U.S. military bases should be named for actual heroes, not traitors

The latest front in the culture war is renaming U.S. Army forts that were named after Confederate generals. I think such a move is long overdue.

Consider Fort Bragg, North Carolina, the home of the vaunted 82nd Airborne Division. It is named after Braxton Bragg. Not only did Bragg commit treason by taking up arms against the United States, but he was not very good at it. He won precisely one battle, the battle of Chickamauga. He lost every other battle in which he was engaged.

So, let’s change Fort Bragg to Fort Eubanks. Ray Eubanks was a sergeant from Sugar Hill, North Carolina who fought in the Pacific during World War II. During the fighting on New Guinea, an island in the Pacific, an American unit was surrounded by Japanese soldiers. Sgt. Eubanks’ unit was ordered to relieve the surrounded Americans. Eubanks’ squad drew the mission of taking a hill protected by a much larger contingent of Japanese soldiers.

Sgt. Eubanks maneuvered his squad within 30 yards of the Japanese position. He then took two of his men to outflank the enemy and got within 15 yards of the Japanese.
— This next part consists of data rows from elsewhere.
Lemma inv_reader_step t a g r s s' :
  inv s → readers s !! t = Some r → reader_step t a g r s = Some s' → inv s'.
Proof.
  intros Hi Hr Hs. pose proof (inv_readers _ Hi t r Hr) as (Hp & Hl & He & Hph).
  assert (r_phase r = RStart ∨ streaming (r_phase r) = true → registered r = true) as Hreg.
  { intros [Hs'|Hs']; unfold registered; rewrite Hs'; [by rewrite orb_true_r|done]. }
  unfold reader_step in Hs. destruct (r_phase r) as [| | | | |n c| | | |] eqn:Hphase; try discriminate Hs.
  - destruct (_ || a) eqn:Hcl; injection Hs as <-.
    + eapply inv_move; [done..|unfold registered; by rewrite Hphase|]. by unfold reader_ok; simpl; split_and!.
    + bool_props. eapply inv_reader; [done..|by unfold reader_ok; simpl; split_and!| |].
      * unfold registered. rewrite Hphase. simpl. lia.
      * intros Hk _. pose proof (inv_removal _ Hi) as Hrem. unfold removal_ok in Hrem. rewrite Hk in Hrem. naive_solver congruence.
  - destruct (r_canceled r && g); [|destruct (negb (start (ds s))) eqn:Hst; [done|]; destruct (_ || a) eqn:Hd]; injection Hs as <-.
    + apply inv_leave; [done|done|by apply Hreg; left|done|]. by unfold reader_ok; simpl; split_and!.
    + apply inv_leave; [done|done|by apply Hreg; left|done|]. by unfold reader_ok; simpl; split_and!.
    + bool_props. eapply inv_move; [done|done|unfold registered; by rewrite Hphase|].
      unfold reader_ok; simpl; split_and!; auto. intros _. pose proof (inv_file _ Hi) as Hf. unfold file_ok in Hf.
      assert (remove s ≠ KGone) as Hk.
      { intros Hk. pose proof (inv_removal _ Hi) as Hrem. unfold removal_ok in Hrem. rewrite Hk in Hrem.
        destruct Hrem as (_ & _ & Hz). pose proof (inv_wg _ Hi) as Hw. assert (clients (readers s) = 0) as Hc0 by lia.
        apply (mcount_zero _ _ Hc0 t r Hr). apply Hreg. by left. }
      destruct (pull s); naive_solver congruence.
  - injection Hs as <-. apply inv_look; [done..|by rewrite Hphase].
  - destruct (_ || _) eqn:Hd; injection Hs as <-; [|by apply inv_look; [..|rewrite Hphase]].
    apply inv_leave; [done|done|by apply Hreg; right|done|]. unfold reader_ok; simpl; split_and!; auto.
    apply orb_true_iff in Hd as [?|?]; auto.
  - destruct (r_canceled r && g) eqn:Hg.
    { injection Hs as <-. bool_props. apply inv_leave; [done|done|by apply Hreg; right|done|].
      unfold reader_ok; simpl; split_and!; auto. }
    injection Hs as <-. destruct Hph as [Hn Hc]. pose proof (copied_facts _ _ _ _ (inv_copied _ Hi)) as (_ & Hba & _).
    destruct (str_prefix_next (r_sent r) (asset s) n Hp) as [Hpn Hln]. specialize (Hln ltac:(lia)).
    set (sent := r_sent r +:+ _) in *. destruct (c && _) eqn:Hcond.
    + bool_props. apply Nat.leb_le in H0. destruct (Hc H) as [Hf Hlf].
      eapply inv_move; [done|done|by rewrite Hreg by by right|]. unfold reader_ok. simpl. split_and!; auto; lia.
    + eapply inv_move; [done|done|by rewrite Hreg by by right|]. unfold reader_ok. simpl. split_and!; auto. lia.
  - destruct (_ || _) eqn:Hd; [|done]. injection Hs as <-.
    apply inv_leave; [done|done|by apply Hreg; right|done|]. unfold reader_ok; simpl; split_and!; auto.
    left. destruct Hph as [Hf Hlen]. pose proof (copied_facts _ _ _ _ (inv_copied _ Hi)) as (_ & _ & Hfin).
    destruct (Hfin Hf) as (Ha & _ & Hfs). apply str_prefix_whole; [by rewrite <- Ha|lia].
Qed.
He then brought effective fire onto the entrenched enemy. During the firefight, his rifle was struck and disabled by an enemy bullet. So, under enemy fire, he ran those last 15 yards to the entrenched Japanese soldiers and used his rifle as a club to kill four of them before he was killed.
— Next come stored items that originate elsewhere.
(* ===== verification/RedisLock.v ===== *)
(** * Package [pkg/lock/redis]: the read-write locker

    Several [RWLocker]s (one per replica) share one Redis.  Redis is an
    interface; every command may be lost, or its reply may be.  Calls on the
    lockers run step by step, a step holding at most one command.  Times are in
    milliseconds; what a reader writes into the hash of readers, an RFC 3339
    text, is the second it denotes ([None] for a text that does not parse). *)
From S2P Require Import Prelude GoStd CircuitBreaker.

(** ** The interface of Redis *)

Class Redis := {
  rds : Type;
  r_get : Z → string → rds → option string;
  r_setnx : Z → string → string → Z → rds → bool * rds;
  r_del : string → rds → rds;
  r_pexpire : Z → string → Z → rds → rds;
  r_exists : Z → string → rds → bool;
  r_hgetall : string → rds → gmap string (option Z);
  r_hset : string → string → option Z → rds → rds;
  r_hdel : string → string → rds → rds;
}.

(** The documented behaviour of the commands on string keys; [r_get t] is the
    value at time [t] if nothing more is done. *)
Class RedisLaws (R : Redis) := {
  setnx_law now k v ttl s : (0 < ttl)%Z →
    let '(b, s') := r_setnx now k v ttl s in
    (b = bool_decide (r_get now k s = None)) ∧
    (∀ t k', b = false ∨ k' ≠ k → r_get t k' s' = r_get t k' s) ∧
    (b = true → ∀ t, (now ≤ t < now + ttl)%Z → r_get t k s' = Some v);
  del_law t k k' s : r_get t k' (r_del k s) = if decide (k' = k) then None else r_get t k' s;
  pexpire_law now k ttl s t v : (0 < ttl)%Z → r_get now k s = Some v →
    (now ≤ t < now + ttl)%Z → r_get t k (r_pexpire now k ttl s) = Some v;
  pexpire_other now k ttl s t k' : k' ≠ k → r_get t k' (r_pexpire now k ttl s) = r_get t k' s;
  exists_law now k s : r_exists now k s = bool_decide (is_Some (r_get now k s));
  hset_law t k k' f v s : r_get t k' (r_hset k f v s) = r_get t k' s;
  hdel_law t k k' f s : r_get t k' (r_hdel k f s) = r_get t k' s;
}.

(** ** Errors *)

(** The error texts of the client decide what the locker does. *)
Definition isConnectionError (errStr : string) : bool :=
  contains errStr "connection refused" || contains errStr "connection reset" ||
  contains errStr "i/o timeout" || contains errStr "no such host".

Inductive rw_err :=
  | ErrCircuitBreakerOpen
  | ErrWriteLockHeld
  | ErrWriteLockTimeout
  | ErrReadersTimeout
  | ErrExtendLockNotFound
  | ErrCtx
  | ErrRedis (errStr : string)
  | ErrMaxAttempts (last : option rw_err).

(** ** The locker *)

Record config := mkConfig {
  cfg_KeyPrefix : string;
  cfg_MaxAttempts : nat;
}.

Record RWLocker := mkRWLocker {
  keyPrefix : string;
  maxAttempts : nat;
  allowDegradedMode : bool;
  readerID : option string;
  circuitBreaker : CircuitBreaker;
  writeLockTokens : gmap string (string * Z);
}.

Definition minute : Z := 60 * 1000.

(** [NewRWLocker], by the outcome of the first ping; the breaker counts
    milliseconds too. *)
Definition NewRWLocker (cfg : config) (allowDegradedMode ping : bool) (now : Z) : option RWLocker :=
  if negb ping then
    if allowDegradedMode
    then Some (mkRWLocker (cfg_KeyPrefix cfg) (cfg_MaxAttempts cfg) true None
           (ForceOpen now (New 5 minute)) ∅)
    else None
  else
    let prefix := if bool_decide (cfg_KeyPrefix cfg = "") then "ncps:lock:" else cfg_KeyPrefix cfg in
    Some (mkRWLocker prefix (cfg_MaxAttempts cfg) allowDegradedMode None (New 5 minute) ∅).

Definition writerKey (rw : RWLocker) (key : string) : string :=
  keyPrefix rw +:+ "{" +:+ key +:+ "}:writer".
Definition readersKey (rw : RWLocker) (key : string) : string :=
  keyPrefix rw +:+ "{" +:+ key +:+ "}:readers".

Definition set_breaker (cb : CircuitBreaker) (rw : RWLocker) : RWLocker :=
  mkRWLocker (keyPrefix rw) (maxAttempts rw) (allowDegradedMode rw) (readerID rw) cb (writeLockTokens rw).
Definition set_tokens (ts : gmap string (string * Z)) (rw : RWLocker) : RWLocker :=
  mkRWLocker (keyPrefix rw) (maxAttempts rw) (allowDegradedMode rw) (readerID rw) (circuitBreaker rw) ts.
Definition set_reader (id : string) (rw : RWLocker) : RWLocker :=
  mkRWLocker (keyPrefix rw) (maxAttempts rw) (allowDegradedMode rw) (Some id) (circuitBreaker rw)
    (writeLockTokens rw).

(** [circuitBreaker.AllowRequest()] *)
Definition allow (now : Z) (rw : RWLocker) : bool * RWLocker :=
  let '(b, cb) := AllowRequest now (circuitBreaker rw) in (b, set_breaker cb rw).

(** After a failed command: whether the call goes on with the fallback locker. *)
Definition failed (now : Z) (errStr : string) (rw : RWLocker) : bool * RWLocker :=
  if isConnectionError errStr then
    let '(b, rw) := allow now (set_breaker (RecordFailure now (circuitBreaker rw)) rw) in
    (negb b && allowDegradedMode rw, rw)
  else (false, rw).

Definition succeeded (rw : RWLocker) : RWLocker := set_breaker (RecordSuccess (circuitBreaker rw)) rw.

(** What [HGetAll] tells: the readers to remove and whether one is active. *)
Definition active_reader (now : Z) (e : option Z) : bool :=
  match e with Some sec => (now / 1000 <? sec)%Z | None => false end.

Definition dead_readers (now : Z) (rs : gmap string (option Z)) : list string :=
  (filter (λ x, active_reader now x.2 = false) (map_to_list rs)).*1.

Definition has_readers (now : Z) (rs : gmap string (option Z)) : bool :=
  existsb (λ x, active_reader now x.2) (map_to_list rs).

(** ** Calls, step by step *)

(** How a call returned: no error, [TryLock]'s false, an error, or whatever the
    fallback locker returns for it. *)
Inductive res := RNil | RFalse | RErr (e : rw_err) | RFallback.

(** [try] is [TryLock], which makes one attempt and does not wait for readers.
    [acq] is the time of the [SetNX], for the statements only. *)
Inductive pc :=
  | WStart (try : bool)
  | WSet (try : bool) (attempt : nat) (last : option rw_err)
  | WReaders (try : bool) (attempt : nat) (token : string) (acq : Z)
  | WPurge (try : bool) (attempt : nat) (token : string) (acq : Z) (dead : list string) (busy : bool)
  | WWait (attempt : nat) (token : string) (acq : Z)
  | WClean (try : bool) (attempt : nat) (token : string) (ret : option res) (last : option rw_err)
  | WAcquired (token : string) (acq : Z)
  | UStart
  | UEval (token : string)
  | EStart
  | EEval (token : string) (ttl : Z)
  | RStart
  | RExists (deadline : Z)
  | RSet
  | RAcquired
  | RUStart
  | RUDel
  | Returned (r : res).

(** A call on locker [p_locker]. *)
Record proc := mkProc {
  p_locker : nat;
  p_key : string;
  p_ttl : Z;
  p_pc : pc;
}.

(** A command goes through, is lost, or is done and its reply is lost. *)
Inductive net := NOk | NLost (errStr : string) | NReply (errStr : string).

Definition applied (n : net) : bool := match n with NLost _ => false | _ => true end.
Definition error (n : net) : option string := match n with NOk => None | NLost e | NReply e => Some e end.

Section lockers.
Context {R : Redis}.

(** [generateToken] and [getOrCreateReaderID]: the [n]th random identifier. *)
Context (random : nat → string).

Record sys := mkSys {
  redis : rds;
  now : Z;
  drawn : nat;
  lockers : gmap nat RWLocker;
  procs : gmap nat proc;
}.

(** The outcome of a step of a call: the new Redis, the identifiers drawn, the
    locker and where the call is. *)
Record outcome := mkOutcome { o_redis : rds; o_drawn : nat; o_locker : RWLocker; o_pc : pc }.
His squad was so inspired by his heroics that they charged the Japanese lines. They killed 45 of the enemy.

Sgt. Ray Eubanks was posthumously awarded the Congressional Medal of Honor for his heroics.

If the fort named for the treasonous, failed general were renamed for a true American hero, perhaps the troops stationed there would read St. Ray Eubanks’ story and be similarly inspired.